Cooper-Moore | |
Landscape: | yes |
Birth Name: | Gene Y. Ashton |
Birth Date: | August 31, 1946 |
Birth Place: | Loudoun County, Virginia, U.S. |
Genre: | Free jazz Improvisational music |
Instrument: | piano, organ, horizontal hoe-handle harp, flute, fife, percussion, ashimba, twanger, three stringed fretless banjo, diddley-bow, mouthbow, TeZe |
Associated Acts: | Digital Primitives Trio |
Website: | https://coopermooremusic.com/home |
Cooper-Moore (born Gene Y. Ashton; August 31, 1946) is an American jazz pianist, composer and instrument builder/designer based in New York City.
At age 12, Cooper-Moore was recruited by community leaders to be the piano player for the town, and soon thereafter performed at church services and community functions.[1] This is also the age when he heard musicians such as Ahmad Jamal and Charles Mingus, and was inspired to pursue jazz.[2] He has cited pianist Jaki Byard's contributions to Mingus' band as a particular inspiration.
He moved to Boston in 1967 to briefly attend Berklee College of Music.
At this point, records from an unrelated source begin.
Inductive DexEvent (AccountId : Type) : Type :=
| AddProvision (who : AccountId) (c0 : CurrencyId) (v0 : Balance) (c1 : CurrencyId) (v1 : Balance)
| AddLiquidity (who : AccountId) (c0 : CurrencyId) (v0 : Balance) (c1 : CurrencyId) (v1 : Balance)
    (share : Balance)
| RemoveLiquidity (who : AccountId) (c0 : CurrencyId) (v0 : Balance) (c1 : CurrencyId) (v1 : Balance)
    (share : Balance)
| Swap (who : AccountId) (path : list CurrencyId) (supply target : Balance)
| EnableTradingPair (p : TradingPair)
| ListTradingPair (p : TradingPair)
| DisableTradingPair (p : TradingPair)
| ProvisioningToEnabled (p : TradingPair) (v0 v1 total : Balance).

Arguments AddProvision {AccountId}.
Arguments AddLiquidity {AccountId}.
Arguments RemoveLiquidity {AccountId}.
Arguments Swap {AccountId}.
Arguments EnableTradingPair {AccountId}.
Arguments ListTradingPair {AccountId}.
Arguments DisableTradingPair {AccountId}.
Arguments ProvisioningToEnabled {AccountId}.

(** The storage of the pallet and, behind it, the rest of the chain. *)
Record State (L AccountId : Type) `{Countable AccountId} : Type := MkState {
  liquidity_pool : gmap TradingPair (Balance * Balance);
  trading_pair_statuses : gmap TradingPair TradingPairStatus;
  provisioning_pool : gmap (TradingPair * AccountId) (Balance * Balance);
  events : list (DexEvent AccountId);
  chain : L
}.

Arguments MkState {L AccountId _ _}.
Arguments liquidity_pool {L AccountId _ _}.
Arguments trading_pair_statuses {L AccountId _ _}.
Arguments provisioning_pool {L AccountId _ _}.
Arguments events {L AccountId _ _}.
Arguments chain {L AccountId _ _}.

(** What the runtime supplies: the pallet's account, the limit on paths, the fee (a
    numerator and a denominator), the order in which a storage prefix is visited,
    who may list pairs, and the mapping of ERC20 contracts ([CurrencyIdMapping]). *)
Record Config (L X AccountId Origin : Type) : Type := MkConfig {
  dex_account : AccountId;
  trading_path_limit : Z;
  exchange_fee : Z * Z;
  storage_order : list (AccountId * (Balance * Balance)) -> list (AccountId * (Balance * Balance));
  signed_by : Origin -> option AccountId;
  is_listing_origin : Origin -> bool;
  bad_origin : X;
  erc20_mapping : EvmAddress -> M L X unit;
  lp_address : CurrencyId -> L -> option EvmAddress
}.

Arguments MkConfig {L X AccountId Origin}.
Arguments dex_account {L X AccountId Origin}.
Arguments trading_path_limit {L X AccountId Origin}.
Arguments exchange_fee {L X AccountId Origin}.
Arguments storage_order {L X AccountId Origin}.
Arguments signed_by {L X AccountId Origin}.
Arguments is_listing_origin {L X AccountId Origin}.
Arguments bad_origin {L X AccountId Origin}.
Arguments erc20_mapping {L X AccountId Origin}.
Arguments lp_address {L X AccountId Origin}.
(** The fee is a pair of [u32]. *)
Hypothesis fee_u32 : in_uint 32 (exchange_fee cfg).1 /\ in_uint 32 (exchange_fee cfg).2.

(** ** Arithmetic of [side_value] *)

Lemma side_value_zero c p : side_value c p (0, 0) = 0.
Proof. unfold side_value. simpl. repeat case_match; lia. Qed.

Lemma side_value_mono c p v w : v.1 <= w.1 -> v.2 <= w.2 -> side_value c p v <= side_value c p w.
Proof. unfold side_value. intros. repeat case_match; lia. Qed.

Lemma side_value_add c p v w :
  side_value c p (v.1 + w.1, v.2 + w.2) = side_value c p v + side_value c p w.
Proof. unfold side_value. simpl. repeat case_match; lia. Qed.

Lemma side_value_sub c p v w :
  side_value c p (v.1 - w.1, v.2 - w.2) = side_value c p v - side_value c p w.
Proof. unfold side_value. simpl. repeat case_match; lia. Qed.

Lemma side_value_nonneg c p v : 0 <= v.1 -> 0 <= v.2 -> 0 <= side_value c p v.
Proof. unfold side_value. intros. repeat case_match; lia. Qed.

Lemma valid_pair_sides p :
  valid_pair p = true ->
  is_dex_share_currency_id (pair_0 p) = false /\ is_dex_share_currency_id (pair_1 p) = false.
Proof.
  unfold valid_pair. intros Hv. apply bool_decide_eq_true in Hv as [lp Hlp].
  unfold get_dex_share_currency_id, join_dex_share_currency_id in Hlp.
  destruct (pair_0 p), (pair_1 p); simpl in *; done.
Qed.

Lemma get_dex_share_valid p lp : get_dex_share_currency_id p = Some lp -> valid_pair p = true.
Proof. intros Hlp. unfold valid_pair. rewrite Hlp. by apply bool_decide_eq_true_2. Qed.

Lemma dex_share_is_share p lp :
  get_dex_share_currency_id p = Some lp -> is_dex_share_currency_id lp = true.
Proof.
  unfold get_dex_share_currency_id, join_dex_share_currency_id. intros Hlp.
  apply bind_Some in Hlp as (x & _ & Hlp). apply bind_Some in Hlp as (y & _ & Hlp).
  by simplify_eq.
Qed.

(** Share currencies are never part of a pool. *)
Lemma side_value_share c p v :
  valid_pair p = true -> is_dex_share_currency_id c = true -> side_value c p v = 0.
Proof.
  intros Hp Hc. destruct (valid_pair_sides p Hp) as [H0 H1].
  unfold side_value, currency_eqb.
  rewrite !bool_decide_eq_false_2; [done|intros ->; congruence..].
Qed.

(** ** How the storage updates change the sums *)

Lemma reserved_set_pool c p v (s : St) :
  reserved c (set_pool <[p := v]> s) =
  reserved c s - side_value c p (pool_of s p) + side_value c p v.
Proof.
  unfold reserved, pool_of. simpl. rewrite map_sum_insert. unfold map_at.
  destruct (liquidity_pool s !! p); simpl; rewrite ?side_value_zero; lia.
Qed.

Lemma reserved_set_provision c k v (s : St) :
  reserved c (set_provisions <[k := v]> s) =
  reserved c s - side_value c k.1 (default (0, 0) (provisioning_pool s !! k)) + side_value c k.1 v.
Proof.
  unfold reserved. simpl. rewrite map_sum_insert. unfold map_at.
  destruct (provisioning_pool s !! k); simpl; rewrite ?side_value_zero; lia.
Qed.

Lemma reserved_delete_provision c k (s : St) :
  reserved c (set_provisions (delete k) s) =
  reserved c s - side_value c k.1 (default (0, 0) (provisioning_pool s !! k)).
Proof.
  unfold reserved. simpl. rewrite map_sum_delete_at. unfold map_at.
  destruct (provisioning_pool s !! k); simpl; rewrite ?side_value_zero; lia.
Qed.

Lemma prov_total_insert b p k v (s : St) :
  prov_total b p (set_provisions <[k := v]> s) =
  prov_total b p s
  + (if bool_decide (k.1 = p)
     then at_side b v - at_side b (default (0, 0) (provisioning_pool s !! k)) else 0).
Proof.
  unfold prov_total. simpl. rewrite map_sum_insert. unfold map_at.
  destruct (provisioning_pool s !! k); simpl; case_bool_decide; destruct b; simpl; lia.
Qed.

Lemma prov_total_delete_other b p k (s : St) :
  k.1 <> p -> prov_total b p (set_provisions (delete k) s) = prov_total b p s.
Proof.
  intros Hk. unfold prov_total. simpl. rewrite map_sum_delete_at. unfold map_at.
  destruct (provisioning_pool s !! k); rewrite ?bool_decide_eq_false_2 by done; lia.
Qed.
In Boston he connected with many musicians, some of whom became longtime collaborators, notably saxophonist David S. Ware, drummer Marc Edwards, Cleve Pozar, and Juma Santos.[3] In 1970, he formed a collective trio, Apogee, with Ware and Edwards.
In 1973, the trio of Cooper-Moore, David S. Ware, and Marc Edwards moved to New York City and established a living and performance space at 501 Canal Street, which served as a home base for musicians including Ware, Alan Michael Braufman, Jimmy Hopps, Tom Bruno, and Ellen Christi.[4] Cooper-Moore's first commercial recording appearance was on Braufman's Valley of Search LP, released by India Navigation. Encouraged by Jimmy Hopps, Cooper-Moore began to design and build instruments, beginning with an ashimba, an 11-note xylophone made from discarded wood.
In 1975, he returned to Virginia with his family. There he worked with bands from a variety of genres, continued to further develop an array of handmade instruments, and worked as an educator with the Head Start program.[5] Upon his return to New York City in 1985, he changed his name to Cooper-Moore, derived from the surnames of his grandmothers.[6]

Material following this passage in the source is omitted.